‘You must never want to leave Hartford,’ said Richard.
‘There are plenty of places, I am sure, that I might come to love as much. And places left may always be visited again,’ said Rachel.
‘Yes. You might always return to visit.’ After this, Richard Weekes seemed to sense that he had assumed too much. He looked down at his feet, shifting them slightly. ‘You grew up near here, you said?’
‘Yes. My family lived in the By Brook valley, not six miles from here. And I spent three seasons in Bath before… before my mother was taken from us.’ Before everything fell into pieces, she did not say.
‘Forgive me, I had no wish to summon sad memories.’
‘No, you did not – they are happy memories, Mr Weekes.’
After a pause, Richard cleared his throat quietly and continued.
‘I imagine you have some acquaintances then, in Bath and around? People you met during your seasons there?’
‘Some, I suppose,’ said Rachel awkwardly. He didn’t seem to understand that all such society had ceased with her father’s disgrace; she found that she had no particular wish to enlighten him. She had spoken of losing her parents, and he’d seemed to accept that as reason enough for her to have taken a post as governess, without any connotations of shame or penury. ‘But it has been a good many years since I was there.’
‘Oh, you will not have been forgotten, Miss Crofton. I am entirely convinced of that. It would not be possible to forget you,’ he said hurriedly.
‘A good many people come and go from the city,’ she demurred. ‘Did you grow up there yourself?’

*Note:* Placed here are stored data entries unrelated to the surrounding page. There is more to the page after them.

Lemma deliver_coded q p bufs h : slices bufs h → ∀ k fs,
  (k <= length h)%nat → Z.of_nat k <= q → 0 <= q < 2 ^ 31 → (length fs + k <= 15)%nat →
  deliver_secondaries k buf q p bufs fs = Some (fs ++ lost_frames q p h k).
Proof.
  intros Hsl. induction k as [|k IH]; intros fs Hk Hq Hq2 Hfs.
  { simpl. by rewrite app_nil_r. }
  cbn [deliver_secondaries lost_frames]. rewrite uwrap_small by lia.
  destruct (Z.geb_spec (q - Z.of_nat (S k)) p).
  - destruct (lookup_lt_is_Some_2 h k) as [d Hd]; [lia|].
    destruct (Forall2_lookup_r _ _ _ _ _ Hsl Hd) as ([off n] & Hb & Hs). simpl in Hs.
    rewrite Hb. cbn [mbind option_bind]. rewrite Hs. cbn [mbind option_bind].
    unfold push_frame, NFRAMES. destruct (Z.ltb_spec (Z.of_nat (length fs)) 16); [|lia].
    cbn [mbind option_bind]. rewrite IH by (rewrite ?length_app; simpl; lia).
    rewrite (list_lookup_total_correct _ _ _ Hd). by rewrite <- (assoc_L (++)).
  - cbn [mbind option_bind]. by rewrite IH by lia.
Qed.
End Recover.

(** *** Sequence numbers *)

(** The sequence number of a datagram and the expected one, as the receiver
    reads them. *)
Definition unwrap (w r : Z) : Z * Z :=
  if (w <? 0x000F) && (r >? 0xFFF0) then (w + 0x10000, r) else (w, r mod 65536).

(** [r] stands for the position [p]: modulo 65536, up to 15 beyond the wrap, and
    exactly until the first packets have gone. *)
Definition seq_rep (p r : Z) : Prop :=
  0 <= r <= 65551 ∧ r mod 65536 = p mod 65536 ∧ (r = p ∨ 16 <= r).

(** Up to 15 packets after the expected one, both are read so that they differ
    as the positions do, on either side of the wrap. *)
Lemma unwrap_spec (p q r : Z) : seq_rep p r → 0 <= p <= q → q <= p + 15 →
  ∃ q' p', unwrap (q mod 65536) r = (q', p') ∧ q' - p' = q - p ∧ 0 <= p' <= q' ∧ q' <= 65550
    ∧ q' mod 65536 = q mod 65536 ∧ (q' = q ∨ 15 <= q') ∧ seq_rep (q + 1) (q' + 1).
Proof.
  unfold seq_rep, unwrap. intros (Hr&Hm&Hor) Hpq He.
  destruct ((q mod 65536 <? 15) && (r >? 65520)) eqn:E.
  - apply andb_true_iff in E as [E1%Z.ltb_lt E2%Z.gtb_lt].
    exists (q mod 65536 + 65536), r. split; [done|]. dlia.
  - apply andb_false_iff in E as [E%Z.ltb_ge|E].
    + exists (q mod 65536), (r mod 65536). split; [done|]. dlia.
    + assert (r <= 65520) by (by destruct (Z.gtb_spec r 65520)).
      exists (q mod 65536), (r mod 65536). split; [done|]. dlia.
Qed.
(* ===== verification/Frame.v ===== *)
(** * Media frames and their memory ([main/frame.c], [include/asterisk/frame.h])

    A frame is a header that may or may not be a heap block of its own, with
    pointers to a data buffer and to a source string that may be separate
    blocks; [mallocd] says which of the three the frame owns.  Media frames
    hold a reference on their format, [AST_CONTROL_ANSWER] frames one on a
    stream topology.

    [heap] is the part of the machine the functions act on: the blocks
    allocated and the references held, both as multisets, and the calling
    thread's cache of frame headers.  Freeing a block that is not allocated
    or dropping a reference nobody holds is undefined: [None].  The outcome
    of each allocation (the address, or a failure) is an argument, as are
    the presence of the thread's cache and [ast_opt_cache_media_frames]. *)

From stdpp Require Import base numbers list strings gmap gmultiset.
From Stdlib Require Import ZArith Lia.
From S2P Require Import Prelude Timeval.
Local Open Scope cint_scope.

(** ** Data *)

Inductive ast_frame_type :=
  | AST_FRAME_VOICE | AST_FRAME_VIDEO | AST_FRAME_IMAGE | AST_FRAME_TEXT | AST_FRAME_CONTROL
  | AST_FRAME_OTHER (n : Z).
(* ===== verification/AbstractJb.v ===== *)
(** * The abstract jitter buffer ([main/abstract_jb.c], [include/asterisk/abstract_jb.h])

    Channels see one jitter buffer interface, [struct ast_jb_impl], a table of
    function pointers over an opaque object; the fixed and the adaptive
    buffers implement it.  The opaque [void *] is the tagged union [jbobj]: a
    call through a table on an object of the other implementation is
    undefined, which the model writes [None] (as it does for a null
    dereference).  [JbImpl] states what a table promises to its callers; both
    tables are proved to keep the promise and the bridge side
    ([ast_jb_put], [jb_get_and_deliver], [ast_jb_destroy], ...) is verified
    against the promise alone.

    A frame is a heap object with an identity [fr_id]; operations that free
    frames return the list of the frames they freed, in order.  Outcomes of
    allocations ([ast_frdup], [ast_calloc]) and readings of the clock are
    arguments.  Flag words are records of booleans; the frame log file is not
    modelled. *)

From stdpp Require Import base numbers list strings sorting relations.
From Stdlib Require Import ZArith Lia Ascii.
From S2P Require Import Prelude Timeval FixedJb JitterBuf.
Local Open Scope cint_scope.

(** ** Frames *)

(** The fields of [struct ast_codec] and [struct ast_format] in use. *)
Record ast_format := AstFormat {
  format_id : Z;
  default_ms : Z;
  sample_rate : Z;
  is_g722 : bool;  (* compares equal to ast_format_g722 *)
}.

Inductive ast_control_frame_type :=
  | AST_CONTROL_HOLD | AST_CONTROL_UNHOLD | AST_CONTROL_T38_PARAMETERS
  | AST_CONTROL_SRCUPDATE | AST_CONTROL_SRCCHANGE | AST_CONTROL_OTHER (n : Z).

(** [sender_information] of an RTCP report. *)
Record rtcp_sender_info := RtcpSenderInfo { rtp_timestamp : Z; ntp_timestamp : timeval }.

(** [frametype] with the part of [subclass] and [data] that goes with it. *)
Inductive ast_frame_type :=
  | AST_FRAME_VOICE (format : ast_format)
  | AST_FRAME_VIDEO
  | AST_FRAME_DTMF
  | AST_FRAME_NULL
  | AST_FRAME_CONTROL (c : ast_control_frame_type)
  | AST_FRAME_RTCP (sr : option rtcp_sender_info)
  | AST_FRAME_OTHER (n : Z).

Record ast_frame := AstFrame {
  fr_id : Z;
  frametype : ast_frame_type;
  fr_ts : Z;
  fr_len : Z;
  has_timing_info : bool;
  fr_requeued : bool;
  stream_num : Z;
  (* [mallocd & AST_MALLOCD_HDR]: the header is on the heap *)
  mallocd_hdr : bool;
}.

#[export] Instance ast_format_eq_dec : EqDecision ast_format.
Proof. solve_decision. Defined.
#[export] Instance ast_control_frame_type_eq_dec : EqDecision ast_control_frame_type.
Proof. solve_decision. Defined.
#[export] Instance rtcp_sender_info_eq_dec : EqDecision rtcp_sender_info.
Proof. solve_decision. Defined.
#[export] Instance ast_frame_type_eq_dec : EqDecision ast_frame_type.
Proof. solve_decision. Defined.
#[export] Instance ast_frame_eq_dec : EqDecision ast_frame.
Proof. solve_decision. Defined.

Definition ast_null_frame : ast_frame := AstFrame 0 AST_FRAME_NULL 0 0 false false 0 false.

Definition is_voice (f : ast_frame) : bool :=
  match frametype f with AST_FRAME_VOICE _ => true | _ => false end.

(** [f->subclass.format], null unless the frame carries media. *)
Definition frame_format (f : ast_frame) : option ast_format :=
  match frametype f with AST_FRAME_VOICE fmt => Some fmt | _ => None end.

(** [ast_frdup]: a heap copy, at the address the allocator returned. *)
Definition ast_frdup (addr : option Z) (f : ast_frame) : option ast_frame :=
  a ← addr;
  Some (AstFrame a (frametype f) (fr_ts f) (fr_len f)
          (has_timing_info f) (fr_requeued f) (stream_num f) true).

(** ** Configuration *)

Record ast_jb_conf := AstJbConf {
  AST_JB_ENABLED : bool;
  AST_JB_FORCED : bool;
  AST_JB_LOG : bool;
  AST_JB_SYNC_VIDEO : bool;
  max_size : Z;
  resync_threshold : Z;
  impl : string;
  target_extra : Z;
}.

Inductive ast_jb_type := AST_JB_FIXED | AST_JB_ADAPTIVE.

Inductive jb_impl_code :=
  | AST_JB_IMPL_OK | AST_JB_IMPL_DROP | AST_JB_IMPL_INTERP | AST_JB_IMPL_NOFRAME.

#[export] Instance ast_jb_type_eq_dec : EqDecision ast_jb_type.
Proof. solve_decision. Defined.
#[export] Instance jb_impl_code_eq_dec : EqDecision jb_impl_code.
Proof. solve_decision. Defined.

(** ** Implementations *)

(** What a [void *jb] may point to. *)
Inductive jbobj :=
  | FixedObj (j : fixed_jb ast_frame)
  | AdaptiveObj (j : jitterbuf ast_frame).

Definition as_fixed (o : jbobj) : option (fixed_jb ast_frame) :=
  match o with FixedObj j => Some j | _ => None end.
Definition as_adaptive (o : jbobj) : option (jitterbuf ast_frame) :=
  match o with AdaptiveObj j => Some j | _ => None end.
(* ===== verification/FrameRefine.v ===== *)
(** * The frames of the jitter buffers are the frames of [main/frame.c]

    [AbstractJb] and [JbFramehook] see a frame through the fields a jitter
    buffer reads, with one bit of ownership (is the header on the heap?) and
    the contracts of [ast_frdup], [ast_frisolate] and [ast_frfree] they rely
    on.  Here those contracts are derived from the model of [main/frame.c],
    in which a frame owns up to three blocks and a reference. *)

From stdpp Require Import base numbers list strings gmultiset.
From Stdlib Require Import ZArith Lia.
From S2P Require Import Prelude Timeval Frame AbstractJb JbFramehook.

Section Refine.
(** What a format object describes. *)
Context (format_of : Z → ast_format).

Definition kind_of (f : Frame.ast_frame) : AbstractJb.ast_frame_type :=
  match Frame.frametype f with
  | Frame.AST_FRAME_VOICE => AbstractJb.AST_FRAME_VOICE (format_of (default 0 (object (subclass f))))
  | Frame.AST_FRAME_VIDEO => AbstractJb.AST_FRAME_VIDEO
  | _ => AbstractJb.AST_FRAME_OTHER 0
  end.

(** [AST_FRFLAG_REQUEUED] is bit 1 of the flags. *)
Definition view (f : Frame.ast_frame) : AbstractJb.ast_frame :=
  AbstractJb.AstFrame (addr f) (kind_of f) (ts f) (len f) (flag_has_timing_info f)
    (Z.testbit (flags_other f) 1) (Frame.stream_num f) (HDR (mallocd f)).

Lemma view_same_header f f' : same_header f f' → view f' = view f.
Proof.
  intros [A B C D E F G H I J K L]. unfold view, kind_of. rewrite A, B, C, D, G, H, I, K, L. done.
Qed.

Lemma view_frdup sizeof_frame has_cache a f h out h' B R :
  acct h B R →
  Frame.ast_frdup sizeof_frame has_cache a f h = (Some out, h') →
  AbstractJb.ast_frdup (Some (addr out)) (view f) = Some (view out).
Proof.
  intros Ha E. pose proof (ast_frdup_spec sizeof_frame has_cache a f h B R Ha) as Hd.
  rewrite E in Hd. destruct Hd as (_ & _ & Hm & [C1 C2 C3 C4 C5 C6 C7 C8] & Hts & Hlen & _).
  unfold AbstractJb.ast_frdup, view, kind_of. cbn. rewrite C1, C2, C6, C7, C8, Hts, Hlen, Hm. done.
Qed.

End Refine.

Module Properties.

(** C34: the contract under which the jitter buffer hook is verified holds of
    the frame functions: on a frame with timing information [ast_frisolate]
    fails, or returns the frame itself when its header is on the heap, or a
    heap copy with the same time stamp, length, kind and flags; in the last
    case nothing is left in the original for [ast_frfree] to give back, and
    freeing it later changes neither blocks nor references. *)
Theorem frisolate_contract format_of sizeof_frame has_cache cache_opt ahdr asrc adata fr h B R :
  data_ok fr → topology_counted fr → flag_has_timing_info fr = true →
  acct h (blocks fr ⊎ B) (holds fr ⊎ R) →
  ∃ r h', Frame.ast_frisolate sizeof_frame has_cache cache_opt ahdr asrc adata fr h = Some (r, h') ∧
    match r with
    | IsoNull fr' =>
        JbFramehook.ast_frisolate false 0 (view format_of fr) = None ∧
        view format_of fr' = view format_of fr
    | IsoSame fr' =>
        JbFramehook.ast_frisolate true 0 (view format_of fr) = Some (view format_of fr')
    | IsoNew out fr' =>
        JbFramehook.ast_frisolate true (addr out) (view format_of fr) = Some (view format_of out) ∧
        ast_frfree (view format_of fr) = [] ∧
        ∀ use_cache, ∃ f2 h2, __frame_free has_cache cache_opt fr' use_cache h' = Some (f2, h2) ∧
          acct h2 (blocks out ⊎ B) (holds out ⊎ R)
    end.
Proof.
  intros Hok Htop Hti Ha.
  destruct (ast_frisolate_spec sizeof_frame has_cache cache_opt ahdr asrc adata fr h B R Hok Htop Ha)
    as (r & h' & E & Hp). exists r, h'. split; [done|].
  destruct r as [fr'|fr'|out fr']; cbn in Hp.
  - destruct Hp as (_ & Hs & _). split; [done | by apply view_same_header].
  - destruct Hp as (_ & Hs & _ & Hh). rewrite (view_same_header _ _ _ Hs).
    unfold JbFramehook.ast_frisolate, view. cbn. by rewrite Hh.
  - destruct Hp as (Ha' & Hb & Hho & _ & Hok' & Hh & Hh' & Ht & Hs & _ & _ & Hti' & Hst & Hfl & _ & Hts).
    destruct (Hts Hti) as (Hts1 & Hlen & _). split_and!.
    + unfold JbFramehook.ast_frisolate, view, kind_of. cbn.
      by rewrite Hh, Hh', Ht, Hs, Hti', Hst, Hfl, Hts1, Hlen.
    + unfold ast_frfree, view. cbn. by rewrite Hh.
    + intros use_cache. apply (frame_free_spec has_cache cache_opt fr' use_cache h'); [done|].
      rewrite Hb, Hho. eapply acct_eq; [exact Ha' | multiset_solver | multiset_solver].
Qed.

Lemma frisolate_contract_witness :
  ∃ r h', Frame.ast_frisolate 200 true true (Some 5000) (Some 6000) None
            Frame.Properties.w_frame Frame.Properties.w_heap = Some (r, h').
Proof.
  destruct Frame.Properties.w_frame_ok as (H1 & H2 & H3).
  destruct (frisolate_contract (λ _, AstFormat 1 20 8000 false) 200 true true (Some 5000) (Some 6000)
    None Frame.Properties.w_frame Frame.Properties.w_heap {[+ 77 +]} {[+ 50 +]} H1 H2 eq_refl H3)
    as (r & h' & E & _).
  exists r, h'. exact E.
Defined.

End Properties.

‘No, indeed. I grew up out in the villages, as you did. My father was an ostler. But life in the city fits me far better. Bath suits me very well – I would not want to live anywhere else. Though there is sin and hardship there, of course, same as anywhere, and it’s more visible, perhaps, where so many people live in close quarters.’
‘Life can be cruel,’ Rachel murmured, unsure why he would mention such things.
‘Life, but also men. I once saw a man beating a small child – a starving, ragged boy no more than six years old. When I forestalled the man he told me that an apple had fallen from his cart, and that the child had filched it from the gutter. And for this he would beat the wretch with his stick.’ Richard shook his head, and gazed out into the sunshine, and Rachel waited. ‘In the end it came to blows. I fear I may have broken his jaw.’ He turned to look at her again. ‘Does that shock you? Are you appalled, Miss Crofton?’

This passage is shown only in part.